Hello, dear friend, you can consult us at any time if you have any questions, add WeChat: daixieit

MATH6006 Computer Workshop (2021-22 Class)

At the end of the session you should be:

1. Familiar with Minitab and capable of using the Help files to find out how to do new things.

2. Able to input data into Minitab.

3. Able to use Minitab to find descriptive statistics for univariate data; plot data; perform simple linear regression; test for normality; perform one-way ANOVA tests.

1 Getting Used to Using Minitab

Minitab consists of a Session Window and a Worksheet Window. Results of analyses will usually be output to the session window and data are stored in the worksheet window. Complex plots are output in their own windows. Minitab describes the combination of the session, worksheet and graph windows as a project.

Install the latest version of Minitab from http://www.software.soton.ac.uk.

1.1 Using the Help Menu

Minitab has excellent Help files, some useful tutorials and a searchable database. There is also a detailed online manual available at

http://www.minitab.com/en-us/support/documentation/

1.2 Inputting Data

Data can be input in several different ways:

❼ Directly into the worksheet using the keyboard

❼ Copying from MS Excel and pasting into Minitab

❼ Importing from a data file.

We will be using the following three data sets in this computer session:

eggs.txt,        olympics.xls,        ShippingData.MTW,

which can be found on the Blackboard site in the Course Documents folder.
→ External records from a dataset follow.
(** C1, as the code has it.  In every run in which early entries were
    captured before the attach - fewer than the cap of 200, none of them
    a separator text, all of them rendering - the attach logs its first
    line and then replays exactly the start separator, the captured
    entries in capture order under their own kinds, and the end
    separator, on the panel and to the console alike; and a further
    attach while the sink is attached returns at once and replays
    nothing. *)
Theorem early_replay_in_order (e : env) (testing visible : bool)
        (calls : list (method * list value * Z)) (now later : Z) :
  calls <> [] ->
  List.length calls < 200 ->
  Forall (replayable e) calls ->
  exists st1 st2,
    consoleCalls calls (mounted e testing visible) = Done st1
    /\ earlyLogs st1 = map entryOf calls
    /\ initScreenLog now st1 = Done st2
    /\ nativeOut st2
       = nativeOut st1
           ++ (LOG, str startSeparator) :: map output calls
           ++ [(LOG, str endSeparator)]
    /\ shown st2
       = viewOf e (initEntry now) :: viewOf e (startEntry now)
           :: map (viewOf e) (map entryOf calls)
           ++ [viewOf e (endEntry now)]
    /\ initScreenLog later st2 = Done st2.
Proof.
  intros Hne Hlen Hall.
  destruct (consoleCalls_fresh calls) with (st := mounted e testing visible)
    as (st1 & Hrun & He & Hn & Hh & Hc & Hi & Hcfg); [|reflexivity|].
  { eapply Forall_impl; [|exact Hall]. intros c (H & _). exact H. }
  cbn [mounted earlyLogs nativeOut app host console isInitializedRef
       throttleConfigRef] in He, Hn, Hh, Hc, Hi, Hcfg.
  exists st1.
  (* the panel is created and the first line logged *)
  set (st1' := set_isInitializedRef true
                 (set_screenLog (Some (handle (console st1)))
                    (set_console (decorate (console st1))
                       (set_logElementRef true (set_content (Some []) st1))))).
  assert (Hinit : genericLogger logColor (str "Screen logger initialized.") now st1'
                  = Done (appendLine logColor [] now
                            (rendered e (str "Screen logger initialized.")) st1')).
  { apply genericLogger_normal.
    - reflexivity.
    - unfold modeIn, st1'. cbn. rewrite Hcfg. reflexivity.
    - reflexivity.
    - unfold st1'. cbn. rewrite Hh. apply formatArgs_rendered, renders_str. }
  set (st2 := appendLine logColor [] now
                (rendered e (str "Screen logger initialized.")) st1') in Hinit.
  assert (Hatt : Attached e (addLines e now [] [initEntry now]) st2).
  { unfold Attached, modeIn, st2, st1'. cbn.
    rewrite Hh, Hc, Hcfg. conjuncts; reflexivity. }
  assert (HE : earlyLogs st2 = map entryOf calls) by (exact He).
  destruct (replayLogsToScreenLogger_attached e now 200 st2 _ Hatt)
    as (st3 & Hrep & Hatt3 & Hn3 & He3 & _).
  { rewrite HE. destruct calls; [contradiction|discriminate]. }
  { rewrite HE, length_map. exact Hlen. }
  { rewrite HE. apply Forall_map.
    eapply Forall_impl; [|exact Hall].
    intros c (H1 & _ & H3). split; assumption. }
  { rewrite HE. apply Forall_map.
    eapply Forall_impl; [|exact Hall].
    intros c (_ & H2 & _). exact H2. }
  rewrite HE in Hn3, Hatt3.
  set (final := if enableTesting st3 && initiallyVisible st3
                then startContinuousTestSignals st3 else st3).
  assert (Hrun2 : initScreenLog now st1 = Done final).
  { unfold initScreenLog. rewrite Hi. cbn [andb].
    fold st1'.
    change [VPrim (PStr "Screen logger initialized.")]
      with (str "Screen logger initialized.").
    rewrite Hinit. cbn [andThen]. rewrite Hrep. reflexivity. }
  pose proof Hatt3 as (_ & _ & Hi3 & Hl3 & _ & Hc3).
  assert (Hfinal : content final = content st3
                   /\ nativeOut final = nativeOut st3
                   /\ isInitializedRef final = isInitializedRef st3
                   /\ logElementRef final = logElementRef st3).
  { unfold final.
    destruct (enableTesting st3 && initiallyVisible st3);
      [apply startContinuousTestSignals_frame|conjuncts; reflexivity]. }
  destruct Hfinal as (Fc & Fn & Fi & Fl).
  exists final. conjuncts.
  - exact Hrun.
  - exact He.
  - exact Hrun2.
  - rewrite Fn, Hn3. cbn [map].
    rewrite map_app, map_map. cbn [map].
    change (nativeOut st2) with (nativeOut st1).
    reflexivity.
  - unfold shown. rewrite Fc, Hc3.
    rewrite !addLines_view. cbn [map app].
    rewrite map_app. reflexivity.
  - apply initScreenLog_again; [rewrite Fi|rewrite Fl]; assumption.
Qed.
The eggs data are stored in a text file and the Olympic results data in an Excel file. Details of how to import the data are below.
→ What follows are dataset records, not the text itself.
(** Two clients at once: each adds one to what a gateway instance has counted. *)
Definition ex_count (g : Gateway) : Gateway * (Gateway + error) :=
  let g' := mkGateway (gw_MetExpectations g) (gw_Vars g) (gw_Visits g + 1) in (g', inl g').
Definition ex_counter : access := Update Gateway _ ex_gateway ex_count.
Definition ex_objects : large_state (KV:=SimKV) (OS:=gmap string Data) :=
  mkLargeState (λ _ _, kv_new) {["doc" := Marshal ex_gateway]}.
Definition ex_two : pool large_call (large_state (KV:=SimKV) (OS:=gmap string Data)) unit :=
  accesses_start "default" WfLock 3 "doc" ex_objects [ex_counter; ex_counter].
Definition ex_turns (l : list nat) (po : pool large_call (large_state (KV:=SimKV) (OS:=gmap string Data)) unit) :=
  foldl (turn (@in_large SimKV _ (gmap string Data) _ None) unit) po l.

Lemma ex_turns_steps l po : rtc (large_step "default" WfLock "doc") po (ex_turns l po).
Proof.
  eapply (rtc_subrel (call_made (@in_large SimKV _ (gmap string Data) _ None) unit None)); [|apply turns_made].
  intros s s' Hs. by eapply large_calls_.
Qed.

(** The lock is given back between reading and writing, and an update can be lost:
    the second client reads before the first one writes, both succeed, and one of
    two is counted. *)
Lemma concurrent_update_lost :
  let s := ex_turns [0; 0; 0; 0; 0; 1; 1; 1; 1; 1; 0; 0; 0; 0; 0; 1; 1; 1; 1; 1] ex_two in
  po_progs s = [Ends (Ok tt); Ends (Ok tt)] ∧
  ls_objects (po_state s) !! "doc" = Some (Marshal (mkGateway ∅ [] (gw_Visits ex_gateway + 1))).
Proof. split; vm_compute; reflexivity. Qed.

(** A client that is at the object when its lock expires is not alone there. *)
Lemma expired_lock_admits_two :
  let s := ex_turns [0; 0] ex_two in
  let s' := ex_turns [1; 1] (mkPool (expired "default" WfLock "doc" (po_state s)) (po_progs s)) in
  at_object <$> po_progs s' = [true; true].
Proof. vm_compute. reflexivity. Qed.

Lemma accesses_exclude_witness :
  let s := ex_turns [0; 0; 1; 1] ex_two in
  at_object <$> po_progs s = [true; false] ∧ is_Some (lock_entry "default" WfLock "doc" (po_state s)).
Proof.
  split; [vm_compute; reflexivity|].
  destruct (accesses_exclude "default" WfLock 3 "doc" [ex_counter; ex_counter] ex_objects (ex_turns [0; 0; 1; 1] ex_two)
    (ex_turns_steps _ _)) as [_ He].
  by apply (He 0 (match po_progs (ex_turns [0; 0] ex_two) with p :: _ => p | [] => Ends (Ok tt) end)); vm_compute.
Defined.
(a) Open the eggs data in Minitab: Download the eggs data from the Blackboard site and save it somewhere in your computer. Open the file in Notepad and look at the format of the data, e.g. is it comma, tab or space delimited? To open it in Minitab, use File → Open. In the pop out window, browser your folder to select the eggs file and click OK to confirm.

(b) Open the Olympic Results data in Minitab: Download the Olympic results data from Blackboard site and save it somewhere in your computer. Open the file in Excel and look at the format of the data. There are two ways of transferring the data from Excel to Minitab. The first is identical to opening a txt file, as described above. Alternatively, copy and paste the data into the Minitab worksheet.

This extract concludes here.